Picture this: You're analyzing customer data for an e-commerce company and need to find customers who've made above-average purchases in the last quarter, but only in product categories where the company achieved at least 15% profit margin. Your first instinct might be to create multiple queries and manually combine the results in a spreadsheet—but there's a better way.

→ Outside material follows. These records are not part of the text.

#[local] Existing Instance Indexer.ex_runtime.
Definition cycle (s : State Chain) : State Chain := (runCycle Examples.toy_hash Examples.toy_xdr env s).2.
Definition executed (s : State Chain) : State Chain := s <| st_chain ::= execute_all |>.
Definition history : State Chain → State Chain → Prop := rtc (reward_step Examples.toy_hash Examples.toy_xdr env).
Lemma ex_history_cycle s : history s (cycle s).
Proof.
  apply rtc_once. unfold cycle. destruct (runCycle _ _ env s) as [o s'] eqn:Hrun. by eapply step_cycle.
Qed.
Lemma ex_history_executed s : history s (executed s).
Proof.
  destruct s as [d st c l]. apply rtc_once.
  exact (step_world _ _ env (mkState d st c l) d (execute_all c) (Z.le_refl _)).
Qed.

Lemma ex_history_inv c s : history (start c) s → Inv Examples.toy_hash Examples.toy_xdr s.
Proof. intros Hs. exact (progress_inv _ _ _ _ (reward_history_progress _ _ env (start c) s (initial_inv _ _ (start c) (conj eq_refl eq_refl)) Hs)). Qed.

(** Three epochs are over: GA and GB vote in the first, GA in the second, no
    one in the third. *)
Definition once : State Chain := cycle (start chain).
End Example.

Lemma stored_rewards_stay_claimable_witness :
  ∃ e leaf root c, voting_reward_epochs (st_store Example.once) !! 0 = Some e ∧ se_totalRewardAmount e = 100 ∧
    voting_reward_claims (st_store Example.once) !! (0, "GB") = Some c ∧ sc_amount c = 25 ∧
    computeLeaf Examples.toy_hash Examples.toy_xdr "GB" 0 25 = Ok leaf ∧ se_merkleRoot e = Some root ∧
    verifyProof Examples.toy_hash leaf (sc_merkleProof c) root = true.
Proof.
  destruct (@stored_rewards_stay_claimable Indexer.ex_runtime _ Example.client Example.client_laws Examples.toy_hash Examples.toy_xdr
    Example.env (Example.start Example.chain) Example.once (Example.cycle Example.once)) as [_ Hclaims].
  - done.
  - apply Example.ex_history_cycle.
  - apply Example.ex_history_cycle.
  - destruct (voting_reward_claims (st_store Example.once) !! (0, "GB")) as [c|] eqn:Hc; [|vm_compute in Hc; discriminate].
    destruct (Hclaims _ _ _ Hc) as (e & leaf & root & He & _ & Hleaf & Hroot & Hv).
    assert (sc_amount c = 25) as Hamount.
    { vm_compute in Hc. injection Hc as <-. reflexivity. }
    rewrite Hamount in Hleaf. exists e, leaf, root, c. split; [exact He|]. split.
    { vm_compute in He. injection He as <-. reflexivity. }
    split; [reflexivity|]. auto.
Defined.

Lemma one_root_per_epoch_witness :
  ∃ call1 call2, st_sent Example.once !! 0%nat = Some (SentProposal call1) ∧
    st_sent Example.once !! 1%nat = Some (SentProposal call2) ∧
    backed (st_store Example.once) (SentProposal call1) ∧ pc_totalRewardAmount call1 = 100 ∧
    (pc_epochId call1 = pc_epochId call2 → call1 = call2).
Proof.
  destruct (@one_root_per_epoch Indexer.ex_runtime _ Example.client Example.client_laws Examples.toy_hash
    Examples.toy_xdr Example.env (Example.start Example.chain) Example.once) as [Hbacked Hone];
    [done|apply Example.ex_history_cycle|].
  destruct (st_sent Example.once) as [|[c1|c1|] [|[c2|c2|] l]] eqn:Hsent; try (vm_compute in Hsent; discriminate).
  exists c1, c2. split; [reflexivity|]. split; [reflexivity|]. split; [apply Hbacked; by left|]. split.
  - vm_compute in Hsent. injection Hsent as <- _ _. reflexivity.
  - apply (Hone SentProposal SentProposal); [by right|by right|by left|right; by left].
Defined.

(** An epoch no one voted in, its proposal executed by the contract. *)
Module EmptyEpoch.
Import Example.
#[local] Existing Instance Indexer.ex_runtime.
#[local] Existing Instance Example.client.
Definition chain : Chain := mkChain 0 [epoch 0 20 30] 100 [].
Definition once : State Chain := executed (cycle (start chain)).
Definition call : PublishCall := mkPublishCall 0 EMPTY_EPOCH_ROOT 0.
Definition stored : StoredEpoch := mkStoredEpoch 0 20 30 None 0 false (Some 0).
(** Each round of a cycle and an execution sends the same call again. *)
Lemma thrice : st_sent (cycle (executed (cycle once))) = [SentProposal call; SentProposal call; SentProposal call].
Proof. vm_compute. reflexivity. Qed.
End EmptyEpoch.

Lemma ended_proposal_is_resubmitted_witness :
  st_sent EmptyEpoch.once = [SentProposal EmptyEpoch.call] ∧
  ∃ rest, st_sent (Example.cycle EmptyEpoch.once) = [SentProposal EmptyEpoch.call] ++ SentProposal EmptyEpoch.call :: rest.
Proof.
  split; [vm_compute; reflexivity|].
  apply (@ended_proposal_is_resubmitted Indexer.ex_runtime _ Example.client Example.client_laws Examples.toy_hash
    Examples.toy_xdr Example.env 0 EmptyEpoch.stored Executed EmptyEpoch.once).
  - apply (Example.ex_history_inv EmptyEpoch.chain). etransitivity; [apply Example.ex_history_cycle|apply Example.ex_history_executed].
  - split; [by exists 100|reflexivity| |reflexivity|done| |reflexivity| |].
    + exists 0. split; [reflexivity|lia].
    + eexists. split; [vm_compute; reflexivity|]. split; [reflexivity|vm_compute; discriminate].
    + exists 0. split; reflexivity.
    + exists "governor", "relayer". split; [reflexivity|]. split; [reflexivity|]. split; [reflexivity|done].
Defined.

(** Epochs that wait for their proposals share one pool.  Two epochs are
    computed in one cycle against an available pool of 100 and proposed with a
    total of 100 each; once the first is executed, the contract cannot take
    the second, and the root stored for it is never computed again. *)
Lemma waiting_epochs_share_the_pool :
  (pc_totalRewardAmount <$> omap (λ w, match w with SentProposal c => Some c | _ => None end) (st_sent Example.once))
    = [100; 100; 0] ∧
  Example.ch_pool (st_chain (Example.executed Example.once)) = 0 ∧
  snd <$> Example.ch_proposals (st_chain (Example.executed Example.once)) = [Executed; Active; Executed].
Proof. vm_compute. done. Qed.
(* ===== verification/NotificationTiming.v ===== *)
(** * When notifications are sent

    How far the triggers of a rule are apart, and which events the processor
    evaluates: its cursor goes to the largest id as text, so it stops where
    the ids gain a digit. *)

From S2P Require Import Prelude JsValues IndexerDb IndexerWorld Effects.
From S2P Require Import Notifications NotificationEngine NotificationHistory.
Open Scope Z_scope.

Section timing.
Context {Net : Type} `{!Network Net} `{!NetworkLaws Net}.
Context (computeHmac : string → string → string) (toISOString : Z → string) (env : NotifyEnv).
Implicit Types (s : NState Net) (rule : NotificationRule) (event : IndexerEvent) (message : NotificationMessage).

(** ** What a delivery leaves alone *)
Record undisturbed s s' : Prop := mkUndisturbed {
  un_rules : n_rules s' = n_rules s; un_log : n_log s' = n_log s; un_cursor : n_cursor s' = n_cursor s;
  un_clock : clock (n_net s) ≤ clock (n_net s') }.
#[local] Instance undisturbed_preorder : PreOrder undisturbed.
Proof. split; [intros s; by split|]. intros s1 s2 s3 [] []. split; [congruence..|lia]. Qed.
#[local] Instance deliver_undisturbed rule event channel message :
  Evolves undisturbed (deliverNotification computeHmac toISOString env rule event channel message).
Proof.
  intros s. unfold deliverNotification, recordDelivery, refused. rewrite wp_bind. wp_go; [|by split].
  eapply wp_mono; [apply attempt_runs| |done]. cbn. intros _ s' [Hr _ Hl Hc Ht _ _]. by split.
Qed.
#[local] Instance retry_undisturbed row : Evolves undisturbed (retry_row computeHmac toISOString env row).
Proof.
  destruct row as [[id d] rule]. intros s. unfold retry_row. destruct (find_channel _ _) as [channel|].
  - wp_step. eapply wp_mono; [apply (attempt_runs)| |done]. cbn. intros _ s' [Hr _ Hl Hc Ht _ _]. by split.
  - unfold update_delivery. wp_step. by split.
Qed.
#[local] Instance retries_undisturbed : Evolves undisturbed (processDueRetries computeHmac toISOString env).
Proof. unfold processDueRetries, now. apply _. Qed.

(** ** Cooldown *)

(** The last trigger; a rule that never had one is free to start. *)
Definition since (t : Z) rule : Z := default (t - r_cooldown_seconds rule * 1000) (r_last_triggered_at rule).
(** [rule'] is [rule] some triggers later. *)
Record triggered (t t' : Z) rule rule' : Prop := mkTriggered {
  tr_id : r_id rule' = r_id rule;
  tr_cooldown : r_cooldown_seconds rule' = r_cooldown_seconds rule;
  tr_time : rule' = rule ∨ r_trigger_count rule < r_trigger_count rule' ∧ ∃ last, r_last_triggered_at rule' = Some last ∧
    last ≤ t' ∧ since t rule + (r_trigger_count rule' - r_trigger_count rule) * (r_cooldown_seconds rule * 1000) ≤ last }.
Definition keyed s : Prop := map_Forall (λ id r, r_id r = id) (n_rules s).
Record spaced s s' : Prop := mkSpaced {
  sp_keyed : keyed s → keyed s';
  sp_clock : clock (n_net s) ≤ clock (n_net s');
  sp_rules : keyed s → ∀ id r, n_rules s !! id = Some r →
    ∃ r', n_rules s' !! id = Some r' ∧ triggered (clock (n_net s)) (clock (n_net s')) r r' }.
Lemma triggered_trans t1 t2 t3 r1 r2 r3 :
  t1 ≤ t2 → t2 ≤ t3 → triggered t1 t2 r1 r2 → triggered t2 t3 r2 r3 → triggered t1 t3 r1 r3.
Proof.
  intros H12 H23 [Hi1 Hc1 Ht1] [Hi2 Hc2 Ht2]. split; [congruence|congruence|].
  destruct Ht1 as [->|(Hn1 & l1 & Hl1 & Hle1 & Hs1)], Ht2 as [->|(Hn2 & l2 & Hl2 & Hle2 & Hs2)].
  - by left.
  - right. split; [done|]. exists l2. split; [done|]. split; [done|].
    unfold since in *. destruct (r_last_triggered_at r1); cbn in *; lia.
  - right. split; [done|]. exists l1. split; [done|]. split; [lia|done].
  - right. split; [lia|]. exists l2. split; [done|]. split; [done|]. unfold since in Hs2. rewrite Hl1 in Hs2. cbn in Hs2.
    rewrite Hc1 in Hs2. lia.
Qed.
#[local] Instance spaced_preorder : PreOrder spaced.
Proof.
  split.
  - intros s. split; [done|lia|]. intros _ id r Hr. exists r. split; [done|]. split; [done|done|by left].
  - intros s1 s2 s3 [Hk1 Ht1 Hr1] [Hk2 Ht2 Hr2]. split; [auto|lia|].
    intros Hk id r1 H1. destruct (Hr1 Hk _ _ H1) as (r2 & H2 & Htr1). destruct (Hr2 (Hk1 Hk) _ _ H2) as (r3 & H3 & Htr2).
    exists r3. split; [done|]. by eapply triggered_trans.
Qed.
Lemma undisturbed_spaced s s' : undisturbed s s' → spaced s s'.
Proof.
  intros [Hr Hl _ Ht]. split; unfold keyed; rewrite ?Hr; [done|done|]. intros _ id r H. exists r. split; [done|].
  split; [done|done|by left].
Qed.
Lemma ev_undisturbed {A} (m : M (NState Net) A) : Evolves undisturbed m → Evolves spaced m.
Proof. intros Hm s. eapply wp_mono; [apply Hm| |]; cbn; intros; by apply undisturbed_spaced. Qed.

This scenario perfectly illustrates why subqueries and Common Table Expressions (CTEs) are essential tools in your SQL arsenal. They allow you to break down complex analytical problems into logical, manageable pieces while keeping everything within a single, powerful query. By the end of this lesson, you'll transform from writing basic SELECT statements to crafting sophisticated analytical queries that would impress any data team.
What you'll learn:
You should be comfortable with basic SQL operations (SELECT, WHERE, JOIN, GROUP BY) and understand how relational databases organize data into tables. Familiarity with aggregate functions and basic performance concepts will help you get the most from this lesson.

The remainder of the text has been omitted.